Çünkü trafik sorunu, park sorunlarının çözümü, cadde ve sokakların rahatlatılmasının tek yolu otoparkı yer altında oluşturmaktır.

* * *

İstanbul güzel örnekler veriyor. Anadolu onları dikkate bile almak istemiyor. Her şeyden önce pahalı buluyor. Kusurlu yapılan inşaatları yıkıp yeniden yapmanın daha pahalı olduğu unutuluyor.

İstanbul’da gelinen son şekil şudur;

a) Arsa büyük olacak.

b) Arsanın kenarına dikilen yüksek binalar ortasında kalan boşluk, daire başı iki araba alacak büyüklükte olacak. Sonraki yıllarda üç araba arayışının başlayacağı kesin.

c) Arabalar kesinlikle yer altında kapalı garaj içinde olacak.
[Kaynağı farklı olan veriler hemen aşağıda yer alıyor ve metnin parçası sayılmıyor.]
(** [rows] over the digits of the last token; [None] on a non-digit. *)
Fixpoint tag_number (rows : Z) (l : list Z) : option Z :=
  match l with
  | [] => Some rows
  | b :: l => if (b <? ch "0") || (ch "9" <? b) then None
              else tag_number (u64 (rows * 10 + (b - ch "0"))) l
  end.
(** The token left of the trailing spaces: the index loops from the end of the
    tag are list scans of its reversal. *)
Definition last_token (tag : list Z) : list Z :=
  rev (take_while not_space (drop_while is_space (rev tag))).
Definition tag_rows (tag : list Z) : Z :=
  if negb (existsb (fun w => bool_decide (w = take_while not_space tag)) counted) then 0
  else default 0 (tag_number 0 (last_token tag)).

Definition unit_z_closed u : bool :=
  match u_kind u with LK_Q_SIMPLE | LK_Q_FUNCTION => true | _ => false end.

(** The index of the unit a reply addresses. *)
Definition current_unit pc : option Z :=
  if pc_count pc <=? pc_nclosed pc then None else Some (pc_nclosed pc).

Definition close_one pc : pg_conn := pc <| pc_nclosed ::= fun n => u32 (n + 1) |>.

Section Query.
Context {U F : Type}.
Abbreviation proto := (lk_proto U pg_conn F).
Implicit Types (p : proto) (c : lk_conn pg_conn F).

Definition corrupt p pc : proto * pg_conn :=
  (pbump p (fun s => s <| ps_parse_errors ::= inc64 |>), (pg_query_drop_all pc).2 <| pc_degraded := true |>).

Definition unit_obs pc u (ready_ns txn_status : Z) : lk_query_obs :=
  let o := obs0 <| o_ts_start_ns := u_ts_start_ns u |> <| o_ts_first_row_ns := u_ts_first_row_ns u |>
             <| o_ts_complete_ns := u_ts_complete_ns u |> <| o_ts_ready_ns := ready_ns |>
             <| o_rows := u_rows u |> <| o_bytes := u_bytes u |>
             <| o_kind := default (u_kind u) (u_copy_kind u) |> <| o_flags := u_flags u |>
             <| o_txn_status := txn_status |> in
  let o := fill_text pc u o in
  if has_flag (u_flags u) LK_QO_ERROR then o <| o_sqlstate := u_sqlstate u |> else o.

Definition emit_unit p c pc u (ready_ns txn_status : Z) : proto :=
  let o := unit_obs pc u ready_ns txn_status in
  let p := pbump p (fun s => s <| ps_queries ::= inc64 |>) in
  let p := if has_flag (u_flags u) LK_QO_ERROR
           then pbump p (fun s => s <| ps_errors_sql ::= inc64 |>) else p in
  up_query p c (pc_session pc) o.

(** ** Frontend *)
Definition ready_to_open pc : bool :=
  bool_decide (pc_phase pc = PG_PH_READY) && negb (pc_degraded pc).

Definition pg_query_simple p pc m : proto * pg_conn :=
  if negb (ready_to_open pc) then (p, pc)
  else
    let '(o, st, pc) := ring_push (p_st p) pc in
    let p := p <| p_st := st |> in
    match o with
    | None => (p, pc)
    | Some i =>
        let u := ring_at pc i <| u_kind := LK_Q_SIMPLE |> <| u_ts_start_ns := m_ts_ns m |> in
        let '(u, oom) := set_simple_text u m (p_oom p) in
        let u := if has_flag (m_flags m) LK_MSG_BODY_TRUNC then add_flag LK_QO_TEXT_TRUNC u else u in
        (p <| p_oom := oom |>, ring_upd pc i (fun _ => u))
    end.

(** The statement name of a Bind body: portal, then name. *)
Definition bind_stmt m : option (list Z) :=
  let '(_, _, w) := pg_wire_cstring (pg_wire_init (m_body m)) in
  let '(have_stmt, stmt, _) := pg_wire_cstring w in
  if have_stmt then Some stmt else None.

Definition pg_query_bind p pc m : proto * pg_conn :=
  if negb (ready_to_open pc) then (p, pc)
  else
    let stmt := bind_stmt m in
    let '(o, st, pc) := ring_push (p_st p) pc in
    let p := p <| p_st := st |> in
    match o with
    | None => (p, pc)
    | Some i =>
        let pc := ring_upd pc i (fun u => u <| u_kind := LK_Q_EXTENDED |> <| u_ts_start_ns := m_ts_ns m |>) in
        match stmt with
        | None => (p, ring_upd pc i (add_flag LK_QO_NO_TEXT))
        | Some name =>
            let '(hit, pc) := pg_prep_lookup pc name in
            match hit with
            | None => (p, ring_upd pc i (add_flag LK_QO_NO_TEXT))
            | Some (idx, gen, trunc) =>
                (p, ring_upd pc i (fun u =>
                      let u := u <| u_prep_idx := idx |> <| u_prep_gen := gen |> in
                      if trunc then add_flag LK_QO_TEXT_TRUNC u else u))
            end
        end
    end.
d) Araba garajının üstünde kalan boşluk da, yüzme havuzu, çocuk oyun parkı, sosyal üniteler olacak. Bunlar alanın bir kısmını oluşturuyor. Gezi yolları, bisiklet yolları, sohbet mekanları ile birlikte ağaçlandırılmış ve çiçeklendirilmiş çevre düzenlemesi yapılıyor.

e) Yeni bir eklenti daha yapılmak üzere; Yaşlıların kalabileceği, sitenin büyüklüğüne orantılı yaşlılar apartmanı olacak. (Çocukların oyun sahasını görürse daha iyidir.)

f) Büyüklüğe uygun sağlık ünitesi olacak.

Bu saydıklarımız siteler içindir. Tek başına 1500 - 2000 metrekare arsa üzerine yapılan 12 - 15 katlı binalarda da, bahçe altında daire başı iki arabalık kapalı otoparklar oluşturuluyor. Çünkü, kapalı otopark arabayı kirlenmekten, doludan vs koruyarak kendisini amorti ediyor.

* * *

Yazımı okudunuz ve bana da güldünüz! "Bekara karı boşamak kolay. Daire maliyetlerinde oluşacak artışı düşündün mü?" dediniz.

Düşündüm elbette!

Zaten marifet de bundan sonra başlıyor!..

Devleti;arabasını yer altına alan inşaatlara destek vermeyi zorlamak...

Devletin, milli servetin korunacağı, sokak ve caddelerin rahatlayacağı için olumlu bakacağını düşünüyorum. Bir kısmını da mülk sahibi üstlenmelidir. Hali hazır uygulamada İstanbul bunun tamamını üstlenmektedir.

Anlattıklarımız; Anadolu illeri belediyeleri ile Milletvekillerinin iş birliği ile yapacakları iştir.

Anadolu'nun yarısı altı ay kış görmektedir. Araçları, kardan, buzdan, soğukta çalışma zorluğundan kurtarmak, küçümsenecek iş değildir.

* * *

Yazımın başlangıcında da yazdım. 10 - 15 sene geç yazılmış diye. Belki de 10 - 15 sene erken yazılmış bir yazı.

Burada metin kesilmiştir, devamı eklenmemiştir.